Reputation: 2189
I have a data frame with three columns and I am trying to do a line plot using Seaborn library but it throws me an error saying that 'DataFrame' object has no attribute 'get'
. Here is my test data frame
Age variable value
31 Overall 69.76751118
31 Potential 69.76751118
31 Growth 0
34 Overall 68.91176471
34 Potential 68.91176471
34 Growth 0
28 Overall 69.05803996
28 Potential 69.05803996
28 Growth 0.24643197
This is what I am trying to do using the seaborn line plot after reading in the csv file
test = spark.read.csv("test.csv", inferSchema=True, header=True)

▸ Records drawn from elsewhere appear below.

(** [handleWalking(leftKeyDown, rightKeyDown, deltaTime)] *)
Definition handleWalking (leftKeyDown rightKeyDown : bool) (dt : Q)
    (g : Game) : Game :=
  if leftKeyDown then
    let! g := g <~ set_direction LEFT in
    let! g := g <~ set_status WALK in
    let! g := g <~ (fun p => set_x (x p - speed * dt) p) in
    updateScroll (speed * dt) g
  else if rightKeyDown then
    let! g := g <~ set_direction RIGHT in
    let! g := g <~ set_status WALK in
    let! g := g <~ (fun p => set_x (x p + speed * dt) p) in
    updateScroll (- speed * dt) g
  else
    if isOnGround (player g) && negb (isDashing (player g))
    then g <~ set_status IDLE
    else g.

(** [handleAirMovement(leftKeyDown, rightKeyDown, deltaTime)] *)
Definition handleAirMovement (leftKeyDown rightKeyDown : bool) (dt : Q)
    (g : Game) : Game :=
  let airControlSpeed := speed * 0.7 in
  if leftKeyDown then
    let! g := g <~ set_direction LEFT in
    let! g := g <~ (fun p => set_x (x p - airControlSpeed * dt) p) in
    updateScroll (airControlSpeed * dt) g
  else if rightKeyDown then
    let! g := g <~ set_direction RIGHT in
    let! g := g <~ (fun p => set_x (x p + airControlSpeed * dt) p) in
    updateScroll (- airControlSpeed * dt) g
  else g.

(** checkInput, "GROUND DETECTION (always runs first)". *)
Definition groundDetection (g : Game) : Game :=
  if Qle_bool maxYPosition (y (player g)) then
    let! g := g <~ set_positionStation GROUND in
    let! g := g <~ set_isOnGround true in
    let! g := g <~ set_jumpFrames_jumpDown 0 in
    let! g :=
      if negb (isGrounded (player g)) then
        let! g := playSound "plat" false 0.5 g in
        g <~ set_isGrounded true
      else g in
    let! g := g <~ set_angle 0 in
    if STATUS_beq (status (player g)) JUMPDOWN && isDashing (player g)
    then g <~ set_isDashing false
    else g
  else
    let! g := g <~ set_positionStation AIR in
    let! g := g <~ set_isOnGround false in
    g <~ set_isGrounded false.

(** checkInput, "1. ALWAYS RESET KEY TRACKING FIRST". *)
Definition resetKeyTracking (xKeyDown zKeyDown : bool) (p : Player) : Player :=
  let! p :=
    if negb xKeyDown then
      let! p := set_jumpKeyWasPressed false p in
      if isOnGround p then set_canJump true p else p
    else p in
  if negb zKeyDown && negb (isDashing p)
  then set_dashKeyWasPressed false p
  else p.

(** checkInput, "3. SAFETY RESETS": the grounded safety-reset pass. *)
Definition safetyResets (xKeyDown zKeyDown leftKeyDown rightKeyDown : bool)
    (p : Player) : Player :=
  if isOnGround p then
    let! p :=
      if negb xKeyDown then
        let! p := set_jumpKeyWasPressed false p in
        set_canJump true p
      else p in
    let! p :=
      if negb zKeyDown then
        let! p := set_dashKeyWasPressed false p in
        if negb (isDashing p) then set_canDashAgain true p else p
      else p in
    let! p :=
      if isDashing p
         && negb (STATUS_beq (status p) DASH)
         && negb (STATUS_beq (status p) DASHEND)
      then
        let! p := set_isDashing false p in
        let! p := set_dashPhase phase_none p in
        let! p := set_canDashAgain true p in
        set_dashDirection (direction p) p
      else p in
    if negb xKeyDown && negb zKeyDown && negb leftKeyDown && negb rightKeyDown
       && negb (STATUS_beq (status p) IDLE)
       && negb (STATUS_beq (status p) WALK)
       && negb (STATUS_beq (status p) DASH)
       && negb (STATUS_beq (status p) DASHEND)
       && negb (isAttacking p)
    then
      let! p := set_status IDLE p in
      set_canDashAgain true p
    else p
  else p.

(** ** Player: checkInput *)

(** [checkInput] leaves through [return] in the middle of its [switch], or
    falls out of the [switch] ([break]) into the safety resets. *)
Inductive Flow : Type :=
  | Return (g : Game)
  | Break (g : Game).

Section PlayerMethods.

(** [Math.cos(angle * Math.PI / 180 * 2)] as a function of [angle]; the
    trigonometric function is left abstract. *)
Variable cosTwiceDegrees : Q -> Q.

(** checkInput, "2. STATE MACHINE APPROACH": the [switch (this.status)]. *)
Definition stateMachine (km : KeyManager) (dt : Q) (g : Game) : Flow :=
  let xKeyDown := isKeyDown km KEY_X in
  let zKeyDown := isKeyDown km KEY_Z in
  let leftKeyDown := isKeyDown km KEY_LEFT in
  let rightKeyDown := isKeyDown km KEY_RIGHT in
  let cKeyDown := isKeyDown km KEY_C in
  let vKeyDown := isKeyDown km KEY_V in
  let this := player g in
  match status this with
  | IDLE | WALK =>
      if cKeyDown && isOnGround this then
        (* Basic attack (ground only) *)
        let! g := g <~ set_animationFrame 0%Z in
        let! g := g <~ set_status A1 in
        let! g := g <~ set_attackTimer 0 in
        let! g := playSound "a1" false 0.7 g in
        let! g := playSound "sword" false 0.7 g in
        Return g
      else if vKeyDown && isOnGround this then
        (* Fire attack *)
        let! g := playSound "fire" false 0.7 g in
        let! g := g <~ set_status FIREATTACK in
        let! g := g <~ set_attackTimer 0 in
        let! g := g <~ set_positionStation AIR in
        Return g
      else if xKeyDown && zKeyDown
              && negb (jumpKeyWasPressed this) && negb (dashKeyWasPressed this)
              && isOnGround this && canJump this && canDashAgain this then
        (* SUPER JUMP *)
        let! g := g <~ set_status JUMPSTART in
        let! g := g <~ set_velocityY (- jumpPower * 10 * superJumpMultiplier) in
        let! g :=
          if DIRECTION_beq (direction this) RIGHT
          then g <~ set_velocityX superJumpVelocityX
          else g <~ set_velocityX (- superJumpVelocityX) in
        let! g := g <~ set_isOnGround false in
        let! g := g <~ set_canJump false in
        let! g := g <~ set_jumpKeyWasPressed true in
        let! g := g <~ set_dashKeyWasPressed true in
        let! g := g <~ set_positionStation AIR in
        let! g := g <~ set_jumpFrames_jumpStart 0 in
        let! g := g <~ set_animationFrame 0%Z in
        let! g := g <~ set_isGrounded false in
        let! g := g <~ set_isSuperJumping true in
        let! g := playSound "jump" false 0.6 g in
        let! g := playSound "dash" false 0.4 g in
        Return g
      else if xKeyDown && negb (jumpKeyWasPressed this)
              && isOnGround this && canJump this then
        (* Regular jump *)
        let! g := g <~ set_status JUMPSTART in
        let! g := g <~ set_velocityY (- jumpPower * 10) in
        let! g := g <~ set_isOnGround false in
        let! g := g <~ set_canJump false in
        let! g := g <~ set_jumpKeyWasPressed true in
        let! g := g <~ set_positionStation AIR in
        let! g := g <~ set_jumpFrames_jumpStart 0 in
        let! g := g <~ set_animationFrame 0%Z in
        let! g := g <~ set_isGrounded false in
        let! g := playSound "jump" false 0.5 g in
        Return g
      else if zKeyDown && negb (dashKeyWasPressed this) && isOnGround this
              && negb (isDashing this) && canDashAgain this then
        (* Dash from the ground states *)
        let! g := g <~ set_status DASH in
        let! g := g <~ set_isDashing true in
        let! g := g <~ set_dashProgress 0 in
        let! g := g <~ set_dashPhase phase_start in
        let! g := g <~ set_dashKeyWasPressed true in
        let! g := g <~ set_canDashAgain false in
        let! g :=
          if leftKeyDown then
            let! g := g <~ set_dashDirection LEFT in
            g <~ set_direction LEFT
          else if rightKeyDown then
            let! g := g <~ set_dashDirection RIGHT in
            g <~ set_direction RIGHT
          else g <~ set_dashDirection (direction this) in
        let! g := playSound "dash" false 0.6 g in
        Return g
      else
        Break (handleWalking leftKeyDown rightKeyDown dt g)
  | JUMPSTART | JUMPDOWN =>
      if cKeyDown then
        let! g := playSound "sword" false 0.7 g in
        let! g := g <~ set_status JUMPATTACK in
        let! g := g <~ set_attackTimer 0 in
        let! g := g <~ set_angle 120 in
        Return g
      else
        let! g :=
          if STATUS_beq (status this) JUMPSTART then
            let! g :=
              if Qlt_bool (velocityY this) 0 then
                let! g := g <~ (fun p =>
                  set_y (y p - jumpPower * cosTwiceDegrees (angle p)) p) in
                let scrollOffset := getScrollOffset g in
                let! g := setScrollOffset
                           (ScrollOffset.x scrollOffset)
                           (Math_min (ScrollOffset.y scrollOffset + speed * dt) 80)
                           (ScrollOffset.z scrollOffset) g in
                g <~ set_isGrounded false
              else g in
            let! g :=
              if Qle_bool 0 (velocityY (player g)) then
                let! g := g <~ set_status JUMPDOWN in
                g <~ set_jumpFrames_jumpDown 0
              else g in
            if negb xKeyDown then
              let! g := g <~ set_status JUMPDOWN in
              let! g := g <~ set_jumpFrames_jumpStart 0 in
              let! g := g <~ set_jumpFrames_jumpDown 0 in
              g <~ set_angle 90
            else g
          else g in
        Break (handleAirMovement leftKeyDown rightKeyDown dt g)
  | DASH => Break g
  | DASHEND => Break g
  | A1 | JUMPATTACK | FIREATTACK =>
      let! g := g <~ (fun p => set_attackTimer (attackTimer p + dt) p) in
      let! g :=
        if Qle_bool maxAttackDuration (attackTimer (player g)) then
          let! g := g <~ set_attackTimer 0 in
          if STATUS_beq (status (player g)) JUMPATTACK
             && negb (isOnGround (player g))
          then g <~ set_status JUMPDOWN
          else g <~ set_status IDLE
        else g in
      Break g
  | _ =>
      let! g :=
        if POS_STATION_beq (positionStation this) AIR
        then g <~ set_status JUMPDOWN
        else g in
      Break g
  end.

sns.lineplot(x = "Age", y = "value", hue = "variable", data = test)
And the error that I get is this
AttributeError: 'DataFrame' object has no attribute 'get'
However when I convert the data frame to Pandas data frame and use exactly the same seaborn code it works
test_df = test.toPandas()
sns.lineplot(x = "Age", y = "value", hue = "variable", data = test_df)
Am I doing anything wrong with Spark Data frames.
Upvotes: 10
Views: 18330
Reputation: 3469
A spark dataframe and a pandas dataframe, despite sharing a lot of the same functionalities, differ on where and how they allocate data.
This step is correct:
test_df = test.toPandas()
You will always need to collect the data before you can use it to plot with seaborn (or even matplotlib)
Upvotes: 10